Having grown its membership to more than 33, 000 by 1962, the church continued to spread its wings across the country, evangelising, ministering, offering social, educational and medical services, and set up more schools, health centres, social and spiritual programmes, geared towards empowering the newly independent society.
Since then, the Church's phenomenal membership growth, its top-class educational institutions and community and health services, have gained it respect from a wide cross section of Jamaicans, some of whom have embraced its philosophies and accepted the gospel.
But, despite its sterling holistic approach, nowhere has the Church's contribution to nation building been more visible than in the field of education.
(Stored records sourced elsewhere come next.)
Lemma dict_of_pairs_wf {A} (Q : list N * A -> bool) ps :
  forallb Q ps = true ->
  NoDup (map fst (dict_of_pairs ps)) /\ forallb Q (dict_of_pairs ps) = true.
Proof.
  unfold dict_of_pairs.
  assert (H : forall acc, NoDup (map fst acc) -> forallb Q acc = true ->
                forallb Q ps = true ->
                NoDup (map fst (fold_left (fun d kv => dict_set d (fst kv) (snd kv)) ps acc))
                /\ forallb Q (fold_left (fun d kv => dict_set d (fst kv) (snd kv)) ps acc)
                   = true).
  { induction ps as [|[k v] ps IH]; intros acc Hnd Hacc Hps; cbn [fold_left]; [done|].
    cbn [forallb] in Hps. apply andb_true_iff in Hps as [Hkv Hps].
    destruct (dict_set_spec Q acc k v Hnd Hacc Hkv) as [H1 H2]. by apply IH. }
  intros Hps. apply (H []); [constructor|done|done].
Qed.

Lemma parse_wf fuel :
  (forall depth ts v rest, Forall wf_token ts ->
     parse_value fuel depth ts = Return (v, rest) ->
     wf v = true /\ Forall wf_token rest)
  /\ (forall depth ts l rest, Forall wf_token ts ->
        parse_elements fuel depth ts = Return (l, rest) ->
        forallb wf l = true /\ Forall wf_token rest)
  /\ (forall depth ts ps rest, Forall wf_token ts ->
        parse_members fuel depth ts = Return (ps, rest) ->
        forallb (fun kv => wf_str (fst kv) && wf (snd kv)) ps = true
        /\ Forall wf_token rest).
Proof.
  induction fuel as [|fuel (IHv & IHe & IHm)]; [done|]. split; [|split].
  - intros depth ts v rest Hts. cbn [parse_value].
    destruct ts as [|t ts]; [done|]. apply Forall_cons in Hts as [Ht Hts].
    destruct t; try done.
    + (* an object *)
      destruct (recursion_limit <=? depth); [done|].
      assert (Hgen : match parse_members fuel (depth + 1) ts with
                     | Return (ps, r') => Return (PyDict (dict_of_pairs ps), r')
                     | Raise e => Raise e
                     end = Return (v, rest) -> wf v = true /\ Forall wf_token rest).
      { destruct (parse_members fuel (depth + 1) ts) as [[ps r']|] eqn:E; [|done].
        intros [= <- <-]. destruct (IHm _ _ _ _ Hts E) as [Hps Hr]. split; [|done].
        destruct (dict_of_pairs_wf _ ps Hps) as [Hnd Hall]. cbn [wf].
        rewrite Hall, andb_true_r. by apply bool_decide_eq_true. }
      destruct ts as [|t' ts']; [exact Hgen|].
      destruct t'; try exact Hgen.
      intros [= <- <-]. apply Forall_cons in Hts as [_ Hts]. done.
    + (* an array *)
      destruct (recursion_limit <=? depth); [done|].
      assert (Hgen : match parse_elements fuel (depth + 1) ts with
                     | Return (l, r') => Return (PyList l, r')
                     | Raise e => Raise e
                     end = Return (v, rest) -> wf v = true /\ Forall wf_token rest).
      { destruct (parse_elements fuel (depth + 1) ts) as [[l r']|] eqn:E; [|done].
        intros [= <- <-]. by destruct (IHe _ _ _ _ Hts E). }
      destruct ts as [|t' ts']; [exact Hgen|].
      destruct t'; try exact Hgen.
      intros [= <- <-]. apply Forall_cons in Hts as [_ Hts]. done.
    + intros [= <- <-]. by destruct Ht.
  - intros depth ts l rest Hts. cbn [parse_elements].
    destruct (parse_value fuel depth ts) as [[v r]|] eqn:E; [|done].
    destruct (IHv _ _ _ _ Hts E) as [Hv Hr].
    destruct r as [|t r]; [done|]. apply Forall_cons in Hr as [_ Hr].
    destruct t; try done.
    + intros [= <- <-]. cbn [forallb]. by rewrite Hv.
    + destruct (parse_elements fuel depth r) as [[l' r']|] eqn:E'; [|done].
      intros [= <- <-]. destruct (IHe _ _ _ _ Hr E') as [Hl Hr'].
      cbn [forallb]. by rewrite Hv, Hl.
  - intros depth ts ps rest Hts. cbn [parse_members].
    destruct ts as [|t ts]; [done|]. apply Forall_cons in Hts as [Ht Hts].
    destruct t as [| | | | | |k| |]; try done. destruct k as [| | | |k| |]; try done.
    destruct ts as [|t ts]; [done|]. apply Forall_cons in Hts as [_ Hts].
    destruct t; try done.
    destruct (parse_value fuel depth ts) as [[v r]|] eqn:E; [|done].
    destruct (IHv _ _ _ _ Hts E) as [Hv Hr].
    destruct Ht as [Hk _]. cbn [wf] in Hk.
    destruct r as [|t r]; [done|]. apply Forall_cons in Hr as [_ Hr].
    destruct t; try done.
    + intros [= <- <-]. cbn [forallb fst snd]. by rewrite Hk, Hv.
    + destruct (parse_members fuel depth r) as [[ps' r']|] eqn:E'; [|done].
      intros [= <- <-]. destruct (IHm _ _ _ _ Hr E') as [Hl Hr'].
      cbn [forallb fst snd]. by rewrite Hk, Hv, Hl.
Qed.
(** * Icinga 2: configurable objects, state snapshots and cluster events

    A shallow embedding of
    - [ConfigObject] (lib/base/configobject.cpp): attribute modification
      tracking, state dump and state restore;
    - [ApiEvents] (lib/icinga/apievents.cpp): the inbound handlers of all
      registered [event::] methods, the relay of a changed check interval
      and the repository beacon;
    - the extension bag and the activation life cycle of [ConfigObject],
      the string escaping of [ConfigWriter] (lib/config/configwriter.cpp)
      and the attribute merge of [ConfigObjectUtility]
      (lib/remote/configobjectutility.cpp).

    Conventions.  A C++ function that may throw returns a [Result]: either
    [Ok] with the state it leaves behind, or [Throw] with the exception and
    the state that is visible once the exception has left the function.
    Calls into collaborators whose code is not part of the sources at hand
    (serializer, JSON codec, zones, endpoints, the generated setters) are
    recorded as [Effect]s or taken as fields of an environment record. *)

From Stdlib Require Import Ascii.
From stdpp Require Import gmap strings list fin_maps.

Open Scope Z_scope.
Open Scope string_scope.

(** ** Values *)

(** [icinga::Value]: a variant over empty, number, boolean, string and
    object; the objects needed here are dictionaries and arrays.
    [Dictionary] is a [std::map<String, Value>], hence a finite map.
    Numbers are C++ doubles; the embedding has the integers among them, and
    the one computation on numbers, the increment of the version counter,
    is rounded as a double is (see [round_double]).

    Values are embedded as trees.  [Value::Clone] (lib/base/value.cpp, not
    among the sources) is taken to be a deep copy, as the specification's
    "clone old" says: a cloned tree shares nothing with the original, which
    is what a tree embedding expresses with the identity. *)
#[local] Set Warnings "-register-all".

Inductive Value : Type :=
  | Empty
  | Number (n : Z)
  | Boolean (b : bool)
  | Str (s : string)
  | Dict (d : gmap string Value)
  | Arr (a : list Value).

Abbreviation Dictionary := (gmap string Value).

Definition IsEmpty (v : Value) : bool :=
  match v with Empty => true | _ => false end.

Definition IsDictionary (v : Value) : bool :=
  match v with Dict _ => true | _ => false end.
(** * VectorLite storage engine (pkg/storage): model and verified properties

    The development embeds the Go package [storage] of VectorLite:
    the header, record and index-entry codecs and the key hasher
    ([types.go]), the LRU cache of hot vectors, and the store engine
    ([db.go]: create/open, build-index, Insert, Get, FindSimilar, Stats,
    Close).

    Modelling conventions.
    - Bytes are [Init.Byte.byte]; a file is the list of its bytes together
      with the state of its descriptor.  Little-endian integers use
      coqutil's [le_split]/[le_combine].
    - A [uint32]/[uint64]/[int64] is a [Z]; conversions and arithmetic on
      values that come from file bytes are wrapped explicitly ([u32],
      [u64], [i64]).
    - A [float32] stored in a vector is its IEEE-754 bit pattern (a [Z]
      below 2^32), so [math.Float32bits] and [math.Float32frombits] are
      the identity; arithmetic goes through [F32.of_bits] into the
      binary32 instance of [SpecFloat].  [SpecFloat] has one NaN: the
      sign and payload of a NaN are not modelled, so a result that is NaN
      is known as NaN and no further; every other result is an exact
      binary32 value, the sign of zero included.
    - A Go slice of floats is a reference into a heap of arrays, so that
      sharing between the cache and a caller is visible.
    - Errors are results: an operation yields [Ok], one of the package's
      error values, or [Panic] (a Go run-time panic or a fault on the
      mapping).  The file system is ideal: a read or write fails only on
      a closed descriptor, an invalid offset or a short file.
    - The order in which Go ranges over a map is not specified; operations
      that range over the index take the enumeration as an argument. *)

From Stdlib Require Import ZArith List Lia String.
From Stdlib Require Import Floats.SpecFloat.
From coqutil Require Import Byte Word.LittleEndianList.
From stdpp Require Import base gmap list sorting.

Local Open Scope Z_scope.

(** ** Fixed-width integers *)

Definition u32 (z : Z) : Z := z mod 2 ^ 32.
Definition u64 (z : Z) : Z := z mod 2 ^ 64.
(** [int64(x)] of a 64-bit pattern: two's complement. *)
Definition i64 (z : Z) : Z := (z + 2 ^ 63) mod 2 ^ 64 - 2 ^ 63.

(** ** Byte slices *)

#[global] Instance byte_eq_dec : EqDecision byte := Byte.byte_eq_dec.

Definition zeros (n : nat) : list byte := replicate n Byte.x00.

(** [b[lo:hi]] for a slice whose capacity is its length; [None] is the
    run-time panic "slice bounds out of range". *)
Definition slice (b : list byte) (lo hi : Z) : option (list byte) :=
  if (0 <=? lo) && (lo <=? hi) && (hi <=? Z.of_nat (length b))
  then Some (take (Z.to_nat (hi - lo)) (drop (Z.to_nat lo) b))
  else None.

(** [b[lo:hi]] with constant bounds inside a buffer of known size. *)
Definition sub (b : list byte) (lo hi : nat) : list byte :=
  take (hi - lo) (drop lo b).

(** ** binary32 arithmetic *)

Module F32.
Definition prec : Z := 24.
Definition emax : Z := 128.

(** The value of a bit pattern.  All NaN patterns have the one value
    [S754_nan]. *)
Definition of_bits (b : Z) : spec_float :=
  let s := Z.testbit b 31 in
  let e := Z.land (Z.shiftr b 23) 255 in
  let m := Z.land b (2 ^ 23 - 1) in
  if e =? 0 then
    match m with
    | Zpos p => S754_finite s p (-149)
    | _ => S754_zero s
    end
  else if e =? 255 then
    (if m =? 0 then S754_infinity s else S754_nan)
  else
    match m + 2 ^ 23 with
    | Zpos p => S754_finite s p (e - 150)
    | _ => S754_nan
    end.

Definition zero : spec_float := S754_zero false.
Definition neg_one : spec_float := S754_finite true (2 ^ 23) (-23).

Definition add : spec_float -> spec_float -> spec_float := SFadd prec emax.
Definition mul : spec_float -> spec_float -> spec_float := SFmul prec emax.
Definition div : spec_float -> spec_float -> spec_float := SFdiv prec emax.

(** [x == y], [x > y], [x >= y]; all false on NaN. *)
Definition eqb (x y : spec_float) : bool := SFeqb x y.
Definition gtb (x y : spec_float) : bool := SFltb y x.
Definition geb (x y : spec_float) : bool := SFleb y x.

(** [float64(x)]: exact. *)
Definition to_f64 (x : spec_float) : spec_float :=
  match x with
  | S754_finite s m e => binary_round 53 1024 s m e
  | _ => x
  end.

(** [float32(x)] of a float64: round to nearest, ties to even. *)
Definition of_f64 (x : spec_float) : spec_float :=
  match x with
  | S754_finite s m e => binary_round prec emax s m e
  | _ => x
  end.

(** [float32(math.Sqrt(float64(x)))]. *)
Definition sqrt (x : spec_float) : spec_float :=
  of_f64 (SFsqrt 53 1024 (to_f64 x)).
End F32.

(** ** types.go *)

Definition MagicBytes : list byte := [Byte.x45; Byte.x44; Byte.x42; Byte.x00].
Definition CurrentVersion : Z := 2.
Definition HeaderSize : Z := 256.
Definition RecordMetaSize : Z := 16.
Definition IndexEntrySize : Z := 16.

(** The file header.  The struct's [Reserved] array is never read or
    written by the codec and is left out. *)
Record Header := mkHeader {
  Magic : list byte;
  Version : Z;
  Dimension : Z;
  RecordCount : Z;
  IndexOffset : Z;
  DataOffset : Z
}.

Record IndexEntry := mkIndexEntry {
  Hash : Z;
  Offset : Z
}.

(** [binary.LittleEndian.PutUint32/PutUint64] and [Uint32/Uint64] on a
    buffer of exactly the right size. *)
Definition PutUint32 (v : Z) : list byte := le_split 4 v.
Definition PutUint64 (v : Z) : list byte := le_split 8 v.
Definition Uint32 (b : list byte) : Z := le_combine (take 4 b).
Definition Uint64 (b : list byte) : Z := le_combine (take 8 b).

(** FNV-1a, 64 bit ([hash/fnv.New64a]). *)
Definition fnv_offset64 : Z := 14695981039346656037.
Definition fnv_prime64 : Z := 1099511628211.

Definition fnv1a_step (h : Z) (b : byte) : Z :=
  u64 (Z.lxor h (byte.unsigned b) * fnv_prime64).

Definition HashText (text : string) : Z :=
  fold_left fnv1a_step (list_byte_of_string text) fnv_offset64.

Definition Header_Encode (h : Header) : list byte :=
  resize 4 Byte.x00 (Magic h)
  ++ PutUint32 (Version h)
  ++ PutUint32 (Dimension h)
  ++ PutUint64 (RecordCount h)
  ++ PutUint64 (IndexOffset h)
  ++ PutUint64 (DataOffset h)
  ++ zeros 220.

Definition DecodeHeader (buf : list byte) : Header :=
  {| Magic := sub buf 0 4;
     Version := Uint32 (sub buf 4 8);
     Dimension := Uint32 (sub buf 8 12);
     RecordCount := Uint64 (sub buf 12 20);
     IndexOffset := Uint64 (sub buf 20 28);
     DataOffset := Uint64 (sub buf 28 36) |}.

Definition NewHeader (dimension : Z) : Header :=
  {| Magic := MagicBytes;
     Version := CurrentVersion;
     Dimension := dimension;
     RecordCount := 0;
     IndexOffset := 0;
     DataOffset := HeaderSize |}.

Definition EncodeIndexEntry (entry : IndexEntry) : list byte :=
  PutUint64 (Hash entry) ++ PutUint64 (u64 (Offset entry)).

Definition DecodeIndexEntry (buf : list byte) : IndexEntry :=
  {| Hash := Uint64 (sub buf 0 8);
     Offset := i64 (Uint64 (sub buf 8 16)) |}.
Since Independence, its primary and secondary schools have grown quantitatively and qualitatively; and that is in addition to the plethora of early-childhood institutions it operates throughout the island. In the 1970s, the Adventist Church was the largest teacher-training denomination in the country. It also offered the first bachelor's degree programme for teachers, conferred by a private institution, as well as the first to offer a bachelor's degree in nursing.
Because of its stellar work in post-Independence Jamaica, West Indies College was granted university status in 1999. Today, that institution, renamed Northern Caribbean University, is one of the top three universities in the country, offering top-quality liberal arts Christian education to thousands. At last count, its student population was well over 5,000 and, in August 2012, the university graduated more than 900 students.
Close to 15,000 graduates
Since it received its charter, the university has graduated close to 15,000 persons. Its nursing graduates continue to be hailed for their impressive passes in the national nursing exams. Its information technology programme is now considered one of the best in the world, with teams from the Department of Information Science constantly winning international prizes in the prestigious Microsoft Imagine Cup Competition.
The university's communication studies programme constantly receives applause from media managers for the high-quality students it produces. A recent graduate, Vashan Brown, was voted most outstanding junior reporter, only a few months after being employed to the RJR group. In addition, a recent film festival staged by the department gained the attention of Hollywood producers and Canadian broadcasters, who have expressed an interest in working with Jamaican student film-makers and producers.
In November 2010, the university took the business of media and communication to another level when it launched its media group comprising an islandwide radio station - NCU Radio - aired on 91.1, and 91.3 FM, NCU TV on Channel 188 on the Flow digital network, and production and multimedia.
In a media survey conducted earlier this year (2012) by Market Research Ltd, NCU Radio ranked 11th among the 27 radio stations in Jamaica, after operating for less than two years. They were ahead of the likes of the Cliff Hughes-led Nationwide News Network, CVM's Hot 102 FM and KLAS FM 89.